Open AccessA novel de novo CASZ1 heterozygous frameshift variant causes dilated cardiomyopathy and left ventricular noncompaction cardiomyopathy
Author(s) -
Guo Jun,
Li Zheng,
Hao Chanjuan,
Guo Ruolan,
Hu Xuyun,
Qian Suyun,
Zeng Jiansheng,
Gao Hengmiao,
Li Wei
Publication year - 2019
Publication title -
molecular genetics and genomic medicine
Language(s) - English
Resource type - Journals
SCImago Journal Rank - 0.765
H-Index - 29
ISSN - 2324-9269
DOI - 10.1002/mgg3.828
Subject(s) - dilated cardiomyopathy , exome sequencing , frameshift mutation , cardiomyopathy , proband , left ventricular noncompaction , sanger sequencing , medicine , genetics , compound heterozygosity , mutation , cardiology , exome , heart failure , biology , gene
Abstract Background Dilated cardiomyopathy (DCM) is the most common cardiomyopathy with a common presentation of heart failure. It has been reported that CASZ1 loss‐of‐function mutation contributes to familial DCM and congenital ventricular septal defect (VSD). To date, only two pathogenic variants in CASZ1 have been previously reported worldwide.

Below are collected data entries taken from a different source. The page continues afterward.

Definition set_lastGoodbyeReason (x : Js.value) (s : SendspinSession) : SendspinSession :=
  mkSession (ready s) (clientId s) (clientName s) (roles s) (playerSupport s)
    (sourceSupport s) (artworkChannels s) (expectVolume s) (expectMute s)
    (warnedMissingVolume s) (warnedMissingMute s) (initialStateReceived s)
    (initialStateTimer s) (initialStateRequired s) (identified s) (playbackState s)
    (sourceState s) (sourceSignal s) (hooks s) (hooksAttached s) (activeStream s)
    (streamFormat s) x (backpressureDrops s) (lastBackpressureBytes s)
    (lastBackpressureTs s) (backpressureEvents s) (ws s) (connectionReason s)
    (connectionMeta s) (timers s) (log s).

Definition set_backpressureDrops (x : Z) (s : SendspinSession) : SendspinSession :=
  mkSession (ready s) (clientId s) (clientName s) (roles s) (playerSupport s)
    (sourceSupport s) (artworkChannels s) (expectVolume s) (expectMute s)
    (warnedMissingVolume s) (warnedMissingMute s) (initialStateReceived s)
    (initialStateTimer s) (initialStateRequired s) (identified s) (playbackState s)
    (sourceState s) (sourceSignal s) (hooks s) (hooksAttached s) (activeStream s)
    (streamFormat s) (lastGoodbyeReason s) x (lastBackpressureBytes s)
    (lastBackpressureTs s) (backpressureEvents s) (ws s) (connectionReason s)
    (connectionMeta s) (timers s) (log s).

Definition set_lastBackpressureBytes (x : Z) (s : SendspinSession) : SendspinSession :=
  mkSession (ready s) (clientId s) (clientName s) (roles s) (playerSupport s)
    (sourceSupport s) (artworkChannels s) (expectVolume s) (expectMute s)
    (warnedMissingVolume s) (warnedMissingMute s) (initialStateReceived s)
    (initialStateTimer s) (initialStateRequired s) (identified s) (playbackState s)
    (sourceState s) (sourceSignal s) (hooks s) (hooksAttached s) (activeStream s)
    (streamFormat s) (lastGoodbyeReason s) (backpressureDrops s) x (lastBackpressureTs s)
    (backpressureEvents s) (ws s) (connectionReason s) (connectionMeta s) (timers s)
    (log s).

Definition set_lastBackpressureTs (x : Z) (s : SendspinSession) : SendspinSession :=
  mkSession (ready s) (clientId s) (clientName s) (roles s) (playerSupport s)
    (sourceSupport s) (artworkChannels s) (expectVolume s) (expectMute s)
    (warnedMissingVolume s) (warnedMissingMute s) (initialStateReceived s)
    (initialStateTimer s) (initialStateRequired s) (identified s) (playbackState s)
    (sourceState s) (sourceSignal s) (hooks s) (hooksAttached s) (activeStream s)
    (streamFormat s) (lastGoodbyeReason s) (backpressureDrops s)
    (lastBackpressureBytes s) x (backpressureEvents s) (ws s) (connectionReason s)
    (connectionMeta s) (timers s) (log s).

Definition set_backpressureEvents (x : list Z) (s : SendspinSession) : SendspinSession :=
  mkSession (ready s) (clientId s) (clientName s) (roles s) (playerSupport s)
    (sourceSupport s) (artworkChannels s) (expectVolume s) (expectMute s)
    (warnedMissingVolume s) (warnedMissingMute s) (initialStateReceived s)
    (initialStateTimer s) (initialStateRequired s) (identified s) (playbackState s)
    (sourceState s) (sourceSignal s) (hooks s) (hooksAttached s) (activeStream s)
    (streamFormat s) (lastGoodbyeReason s) (backpressureDrops s)
    (lastBackpressureBytes s) (lastBackpressureTs s) x (ws s) (connectionReason s)
    (connectionMeta s) (timers s) (log s).

Definition set_ws (x : WebSocket) (s : SendspinSession) : SendspinSession :=
  mkSession (ready s) (clientId s) (clientName s) (roles s) (playerSupport s)
    (sourceSupport s) (artworkChannels s) (expectVolume s) (expectMute s)
    (warnedMissingVolume s) (warnedMissingMute s) (initialStateReceived s)
    (initialStateTimer s) (initialStateRequired s) (identified s) (playbackState s)
    (sourceState s) (sourceSignal s) (hooks s) (hooksAttached s) (activeStream s)
    (streamFormat s) (lastGoodbyeReason s) (backpressureDrops s)
    (lastBackpressureBytes s) (lastBackpressureTs s) (backpressureEvents s) x
    (connectionReason s) (connectionMeta s) (timers s) (log s).

Definition set_connectionMeta (x : SendspinConnectionMeta) (s : SendspinSession) : SendspinSession :=
  mkSession (ready s) (clientId s) (clientName s) (roles s) (playerSupport s)
    (sourceSupport s) (artworkChannels s) (expectVolume s) (expectMute s)
    (warnedMissingVolume s) (warnedMissingMute s) (initialStateReceived s)
    (initialStateTimer s) (initialStateRequired s) (identified s) (playbackState s)
    (sourceState s) (sourceSignal s) (hooks s) (hooksAttached s) (activeStream s)
    (streamFormat s) (lastGoodbyeReason s) (backpressureDrops s)
    (lastBackpressureBytes s) (lastBackpressureTs s) (backpressureEvents s) (ws s)
    (connectionReason s) x (timers s) (log s).

Definition set_timers (x : list timer) (s : SendspinSession) : SendspinSession :=
  mkSession (ready s) (clientId s) (clientName s) (roles s) (playerSupport s)
    (sourceSupport s) (artworkChannels s) (expectVolume s) (expectMute s)
    (warnedMissingVolume s) (warnedMissingMute s) (initialStateReceived s)
    (initialStateTimer s) (initialStateRequired s) (identified s) (playbackState s)
    (sourceState s) (sourceSignal s) (hooks s) (hooksAttached s) (activeStream s)
    (streamFormat s) (lastGoodbyeReason s) (backpressureDrops s)
    (lastBackpressureBytes s) (lastBackpressureTs s) (backpressureEvents s) (ws s)
    (connectionReason s) (connectionMeta s) x (log s).

Definition set_log (x : list event) (s : SendspinSession) : SendspinSession :=
  mkSession (ready s) (clientId s) (clientName s) (roles s) (playerSupport s)
    (sourceSupport s) (artworkChannels s) (expectVolume s) (expectMute s)
    (warnedMissingVolume s) (warnedMissingMute s) (initialStateReceived s)
    (initialStateTimer s) (initialStateRequired s) (identified s) (playbackState s)
    (sourceState s) (sourceSignal s) (hooks s) (hooksAttached s) (activeStream s)
    (streamFormat s) (lastGoodbyeReason s) (backpressureDrops s)
    (lastBackpressureBytes s) (lastBackpressureTs s) (backpressureEvents s) (ws s)
    (connectionReason s) (connectionMeta s) (timers s) x.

Methods To identify the causative variant in an 11‐month‐old Chinese boy with DCM and left ventricular noncompaction cardiomyopathy (LVNC), trio‐whole‐exome sequencing was performed followed by mutational analysis and Sanger sequencing. Results An unreported de novo heterozygous frameshift variant (c.2443_2459delGTGGGCAAGCCT, p.Val815Profs*14) in CASZ1 was idenitified in the proband. The frameshift mutation in CASZ1 not only led to DCM but also presented an LVNC phenotype. Conclusion We have identified a novel CASZ1 variant in a patient with combined DCM and LVNC for the first time, thus broadening the phenotypic spectrum of CASZ1 variants. Furthermore, this study emphasized the usefulness of whole‐exome sequencing for genetic diagnosis of cardiomyopathy.